ILLUSTRATION ART: POLITICAL CARTOONS part 7: JEFF MACNELLY

Illustration

ILLUSTRATION ART: POLITICAL CARTOONS part 7: JEFF MACNELLY

Everyone recalls that Jeff NacNelly was a great political cartoonist, but once in a while it’s good to look again and remind ourselves how truly great he was.

MacNelly had a special gift for portraying collections of morons– a useful talent for a political cartoonist.  

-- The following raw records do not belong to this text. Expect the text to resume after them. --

Lemma segmentName_inj a b :
  0 < a <= max_u64 -> 0 < b <= max_u64 -> segmentName a = segmentName b -> a = b.
Proof.
  intros Ha Hb E. apply (f_equal parseSegmentName) in E. rewrite !parse_segmentName in E by done. congruence.
Qed.
(* ===== verification/DiskRecovery.v ===== *)
(** Recovery of the write-ahead log: what [Open] makes of the files a crash leaves, what
    [Save] does to them, and the storage contract of [DiskLog].

    [layout fs segs t] says which records each segment file of [fs] holds, and that the
    last one ends in the bytes [t]; [durable_segs] that an fsync covered the records and
    the names.  A crash keeps, of every file, a prefix that includes what was synced, and
    may lose a file whose name was not. *)

From stdpp Require Import sorting.
From S2P Require Import Prelude Proto RaftLog RaftNode Storage Bytes WalRecords DiskLog DiskLogFacts.

(** * Listing the segments *)

Lemma insert_seq_perm x l : insert_seq x l ≡ₚ x :: l.
Proof.
  induction l as [|y l IH]; simpl; [done|]. case_match; [done|]. rewrite IH. apply Permutation_swap.
Qed.

Lemma sort_seq_perm l : foldr insert_seq [] l ≡ₚ l.
Proof. induction l as [|x l IH]; simpl; [done|]. by rewrite insert_seq_perm, IH. Qed.

Lemma insert_seq_sorted x l : StronglySorted Z.le l -> StronglySorted Z.le (insert_seq x l).
Proof.
  induction l as [|y l IH]; intros Hs; simpl; [by repeat constructor|].
  apply StronglySorted_cons in Hs as [Hy Hs].
  destruct (Z.leb_spec x y).
  - constructor; [by constructor|]. constructor; [done|]. eapply Forall_impl; [exact Hy|]. simpl. lia.
  - constructor; [by apply IH|]. rewrite insert_seq_perm. constructor; [lia|done].
Qed.
(** The write that wins for a key is one of the writes to it, and none has a higher
    sequence number. *)
Lemma spec_all_best ws M key :
  match spec_all ws M !! key with
  | None => M !! key = None /\ forall w, w ∈ ws -> w_key w <> key
  | Some d => (M !! key = Some d \/ exists w, w ∈ ws /\ w_key w = key /\ d = (w_value w, w_tombstone w, w_seq w)) /\
      (forall w, w ∈ ws -> w_key w = key -> w_seq w <= d.2) /\ (forall d0, M !! key = Some d0 -> d0.2 <= d.2)
  end.
Proof.
  revert M. induction ws as [|w ws IH]; intros M.
  { simpl. destruct (M !! key) as [d|]; [|split; [done|by intros w ?%elem_of_nil]].
    split_and!; [by left|by intros w ?%elem_of_nil|]. intros d0 [= <-]. lia. }
  change (spec_all (w :: ws) M) with
    (spec_all ws (put_spec (w_key w) (w_value w) (w_tombstone w) (w_seq w) M).1).
  specialize (IH (put_spec (w_key w) (w_value w) (w_tombstone w) (w_seq w) M).1).
  set (M1 := (put_spec _ _ _ _ M).1) in *.
  assert ((w_key w <> key -> M1 !! key = M !! key) /\
          (w_key w = key -> exists d1, M1 !! key = Some d1 /\ w_seq w <= d1.2 /\ (forall d0, M !! key = Some d0 -> d0.2 <= d1.2) /\
             (M !! key = Some d1 \/ d1 = (w_value w, w_tombstone w, w_seq w)))) as [Hne Heq].
  { unfold M1, put_spec. split.
    - intros Hk. destruct (M !! w_key w) as [[[v t] q]|]; [destruct (w_seq w <=? q)|]; cbn [fst];
        by rewrite ?lookup_insert_ne.
    - intros <-. destruct (M !! w_key w) as [[[v t] q]|] eqn:E; [destruct (Z.leb_spec (w_seq w) q)|]; cbn [fst].
      + exists (v, t, q). split_and!; [done..| |by left]. intros d0 [= <-]. done.
      + rewrite lookup_insert_eq. eexists. split_and!; [done|simpl; lia| |by right]. intros d0 [= <-]. simpl. lia.
      + rewrite lookup_insert_eq. eexists. split_and!; [done|simpl; lia|done|by right]. }
  destruct (decide (w_key w = key)) as [Hk|Hk].
  - destruct (Heq Hk) as (d1 & E1 & Hs & Hge & Hor). destruct (spec_all ws M1 !! key) as [d|].
    + destruct IH as (Hsrc & Hmax & Hmax1). specialize (Hmax1 d1 E1). split_and!.
      * destruct Hsrc as [Hd|(w' & Hw' & Hx)]; [|right; exists w'; split; [by right|done]].
        rewrite E1 in Hd. injection Hd as <-. destruct Hor as [Hor| ->]; [by left|]. right. exists w. split; [by left|done].
      * intros w' [->|Hw']%elem_of_cons Hkw; [lia|by apply Hmax].
      * intros d0 Hd0. specialize (Hge d0 Hd0). lia.
    + destruct IH as [IH _]. congruence.
  - specialize (Hne Hk). rewrite Hne in IH. destruct (spec_all ws M1 !! key) as [d|].
    + destruct IH as (Hsrc & Hmax & Hmax1). split_and!; [|by intros w' [->|Hw']%elem_of_cons Hkw; [|apply Hmax]|done].
      destruct Hsrc as [?|(w' & ? & ?)]; [by left|]. right. exists w'. split; [by right|done].
    + destruct IH as [IH1 IH2]. split; [done|]. intros w' [->|Hw']%elem_of_cons; [done|by apply IH2].
Qed.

He presents the most complex scenes with ease: elaborate architectures from difficult angles, rooms full of people in dynamic poses, complicated machines.  

 

But as long as we’re going back to revisit MacNelly’s talent, let’s put aside his showy complexities and consider a different standard: the way he handles a tiny sketch of an individual.  Look at the way he handles a dissident on the gallows:

Or in the following cartoon, note his small drawing of President Nixon walking the plank: 

Without bells, whistles or pyrotechnics, these simple treatments of the human form are incredibly revealing.  It would be easy for an artist to handle these tiny images as stick figures.  Most cartoonists today would.  But MacNelly’s sensitive, descriptive line captures important differences in posture, stance, paunch, clothing.  Note the sagging belt and pants on the malnourished dissident, or the puffed out knees on Nixon’s pants, or the shoes that project out over the edge of the plank.  Note the anatomical liberties MacNelly has taken with the way Nixon’s head fits into his shoulders.

MacNelly’s wonderful talent shows up even in the tiny, humble corners of his drawing.